* **Material to process**
----------
Lemma daily_summary_consistent_witness :
  ∃ c', aggregate sample_catalog [Some air_first; None; Some hgt_first]
          = Returned c' ∧
        summary_consistent c'.
Proof.
  eexists. split.
  - vm_compute. reflexivity.
  - apply (daily_summary_consistent sample_catalog
             [Some air_first; None; Some hgt_first]).
    + apply summary_consistent_fresh; [reflexivity|].
      intros v m. unfold sample_catalog, register_folder, new_catalog.
      cbn [variables]. rewrite !lookup_insert, lookup_empty.
      repeat case_decide; congruence.
    + intros v d. unfold writers, writes. simpl.
      destruct (decide ("air" = v)) as [Ha|Ha], (decide ("hgt" = v)) as [Hh|Hh];
        try congruence; simpl;
        repeat (match goal with
                | |- context [(?m !! d)] => destruct (m !! d)
                end; simpl); lia.
    + intros v d _. unfold entry, sample_catalog, register_folder, new_catalog.
      cbn [variables]. rewrite !lookup_insert, lookup_empty.
      repeat case_decide; simpl; by rewrite ?lookup_empty.
    + intros r d st Hr Hst.
      apply elem_of_cons in Hr as [[= ->]|Hr];
        [|apply elem_of_cons in Hr as [[=]|Hr];
          apply elem_of_cons in Hr as [[= ->]|Hr]; [|by apply elem_of_nil in Hr]];
        cbn [stats air_first hgt_first] in Hst;
        apply lookup_singleton_Some in Hst as [_ <-]; vm_compute; reflexivity.
    + vm_compute. reflexivity.
Defined.

Lemma daily_total_counts_overwritten :
  ∃ c', aggregate sample_catalog [Some air_first; Some air_second]
          = Returned c' ∧
        entry c' "air" "2020-01-02" = Some (mk_day_stats 2 4 (float_of_Z 50)) ∧
        entry c' "hgt" "2020-01-02" = None ∧
        total_missing <$> daily_summary c' !! "2020-01-02" = Some 3 ∧
        date_total (variables c') "2020-01-02" = 2.
Proof.
  eexists. split_and!.
  - vm_compute. reflexivity.
  - vm_compute. reflexivity.
  - vm_compute. reflexivity.
  - vm_compute. reflexivity.
  - vm_compute. reflexivity.
Qed.

(** * Further properties *)

(** ** The records of one file *)

Lemma slice_missing_bounds data fill_value time_idx :
  0 ≤ slice_missing data fill_value time_idx ≤ slice_points data time_idx.
Proof.
  unfold slice_missing, slice_points, np_count_nonzero, np_size.
  split; [lia|]. apply inj_le.
  etransitivity; [apply length_filter|].
  assert (length (flat (missing_mask fill_value (np_index data time_idx))) =
          length (flat (np_index data time_idx))) as ->.
  { destruct fill_value as [v|]; unfold missing_mask, np_ior, np_isnan,
      np_eq_scalar; cbn [flat].
    - rewrite zip_with_orb_fmap. apply length_fmap.
    - apply length_fmap. }
  unfold np_index. cbn [flat shape]. rewrite length_take. lia.
Qed.

Lemma day_loop_last ds data fill_value date idxs : ∀ acc res,
  day_loop ds data fill_value idxs acc = Returned res →
  res !! date =
    match last (filter (λ i, slice_writes ds data fill_value date i) idxs) with
    | Some i => Some (slice_stats data fill_value i)
    | None => acc !! date
    end.
Proof.
  induction idxs as [|i idxs IH]; intros acc res Hloop.
  - by injection Hloop as <-.
  - cbn [day_loop] in Hloop. rewrite day_step_unfold in Hloop.
    destruct (0 <? slice_missing data fill_value i) eqn:Hpos.
    + destruct (date_at ds i) as [d|] eqn:Hd; [|done].
      rewrite (IH _ _ Hloop).
      destruct (decide (d = date)) as [->|Hne].
      * rewrite filter_cons_True.
        2:{ unfold slice_writes. rewrite Hpos, Hd.
            by rewrite bool_decide_eq_true_2. }
        rewrite last_cons. destruct (last (filter _ idxs)); [done|].
        by rewrite lookup_insert_eq.
      * rewrite filter_cons_False.
        2:{ unfold slice_writes. rewrite Hd.
            rewrite bool_decide_eq_false_2 by congruence. simpl. intros []. }
        by rewrite lookup_insert_ne.
    + rewrite filter_cons_False; [by apply IH|].
      unfold slice_writes. rewrite Hpos, andb_false_r. intros [].
Qed.

Lemma day_loop_Returned ds data fill_value idxs : ∀ acc,
  (∃ res, day_loop ds data fill_value idxs acc = Returned res) ↔
  ∀ i, i ∈ idxs → ¬ slice_fails ds data fill_value i.
Proof.
  induction idxs as [|i idxs IH]; intros acc.
  - split; [|by eexists]. intros _ i Hi. by apply elem_of_nil in Hi.
  - cbn [day_loop]. rewrite day_step_unfold. unfold slice_fails in *.
    destruct (0 <? slice_missing data fill_value i) eqn:Hpos.
    + apply Z.ltb_lt in Hpos. destruct (date_at ds i) as [d|e] eqn:Hd.
      * rewrite IH. split.
        -- intros H j [->|Hj]%elem_of_cons; [|by apply H].
           intros [_ Hno]. by apply (Hno d).
        -- intros H j Hj. apply H. by right.
      * split; [by intros [? ?]|]. intros H. exfalso. apply (H i); [left|].
        split; [done|]. intros d. by rewrite Hd.
    + apply Z.ltb_ge in Hpos. rewrite IH. split.
      * intros H j [->|Hj]%elem_of_cons; [|by apply H]. intros [? _]. lia.
      * intros H j Hj. apply H. by right.
Qed.

Lemma day_loop_Raised ds data fill_value idxs : ∀ acc e,
  day_loop ds data fill_value idxs acc = Raised e →
  ∃ i, i ∈ idxs ∧ slice_fails ds data fill_value i.
Proof.
  induction idxs as [|i idxs IH]; intros acc e Hloop; [done|].
  cbn [day_loop] in Hloop. rewrite day_step_unfold in Hloop.
  destruct (0 <? slice_missing data fill_value i) eqn:Hpos.
  - apply Z.ltb_lt in Hpos. destruct (date_at ds i) as [d|e'] eqn:Hd.
    + destruct (IH _ _ Hloop) as (j & Hj & Hfail). exists j. split; [by right|done].
    + exists i. split; [left|]. split; [done|]. intros d. by rewrite Hd.
  - destruct (IH _ _ Hloop) as (j & Hj & Hfail). exists j. split; [by right|done].
Qed.

Lemma primary_variable_None ds :
  primary_variable ds = None ↔
  Forall (λ p, fst p ∈ exclude_vars) (ds_variables ds).
Proof.
  split.
  - intros Hp.
    destruct (decide (Forall (λ p, fst p ∈ exclude_vars) (ds_variables ds)))
      as [|Hn]; [done|].
    destruct (first_not_excluded _ Hn) as (pre & name & v & post & Hl & Hpre & Hname).
    destruct ds as [l t]. cbn [ds_variables] in Hl. subst l.
    destruct (main_vars_first pre name v post t Hpre Hname) as [_ Hsome].
    congruence.
  - intros Hall%main_vars_nil. unfold primary_variable. by rewrite Hall.
Qed.

(** X1. The analysis of a file yields the null result in exactly three
    cases: the file cannot be opened, all its variable names are
    excluded, or its three-axis main variable has a time slice with a
    missing point whose date cannot be read (no time coordinate, an index
    beyond it, or a time that does not render).  One such slice discards
    the records of all the others. *)
Theorem analyze_null_cases (f : nc_file) :
  analyze_netcdf_file f = None ↔
  content f = None ∨
  ∃ ds, content f = Some ds ∧
    (Forall (λ p, fst p ∈ exclude_vars) (ds_variables ds) ∨
     ∃ v i, primary_variable ds = Some v ∧
       length (shape (values v)) = 3%nat ∧
       (i < hd 0 (shape (values v)))%nat ∧
       slice_fails ds (values v) (fill_value_of (attrs v)) i).
Proof.
  split.
  - intros Hnone. destruct (content f) as [ds|] eqn:Hc; [right|by left].
    exists ds. split; [done|].
    destruct (primary_variable ds) as [v|] eqn:Hp;
      [right|left; by apply primary_variable_None].
    unfold analyze_netcdf_file in Hnone.
    rewrite (analyze_netcdf_file_primary f ds v Hc Hp) in Hnone.
    unfold analyze_main_var in Hnone.
    destruct (decide (length (shape (values v)) = 3%nat)) as [H3|H3]; [|done].
    destruct (day_loop _ _ _ _ _) as [res|e] eqn:Hloop; [done|].
    destruct (day_loop_Raised _ _ _ _ _ _ Hloop) as (i & Hi & Hfail).
    exists v, i. split_and!; try done. apply elem_of_seq in Hi. lia.
  - intros [Hc|(ds & Hc & [Hall|(v & i & Hp & H3 & Hi & Hfail)])].
    + unfold analyze_netcdf_file, analyze_try. by rewrite Hc.
    + unfold analyze_netcdf_file, analyze_try, analyze_dataset.
      apply main_vars_nil in Hall. by rewrite Hc, Hall.
    + unfold analyze_netcdf_file.
      rewrite (analyze_netcdf_file_primary f ds v Hc Hp).
      unfold analyze_main_var. rewrite decide_True by done.
      destruct (day_loop _ _ _ _ _) as [res|e] eqn:Hloop; [|done].
      exfalso.
      assert (∃ res, day_loop ds (values v) (fill_value_of (attrs v))
                (seq 0 (hd 0%nat (shape (values v)))) ∅ = Returned res)
        as Hret by eauto.
      destruct (day_loop_Returned ds (values v) (fill_value_of (attrs v))
                  (seq 0 (hd 0%nat (shape (values v)))) ∅) as [Hno _].
      apply (Hno Hret i); [|done]. apply elem_of_seq. lia.
Qed.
----------
* **Exercise directions**
Which lines of the data contain the word "Hret"? Copy each one.

* **Written response**
        as Hret by eauto.
      apply (Hno Hret i); [|done]. apply elem_of_seq. lia.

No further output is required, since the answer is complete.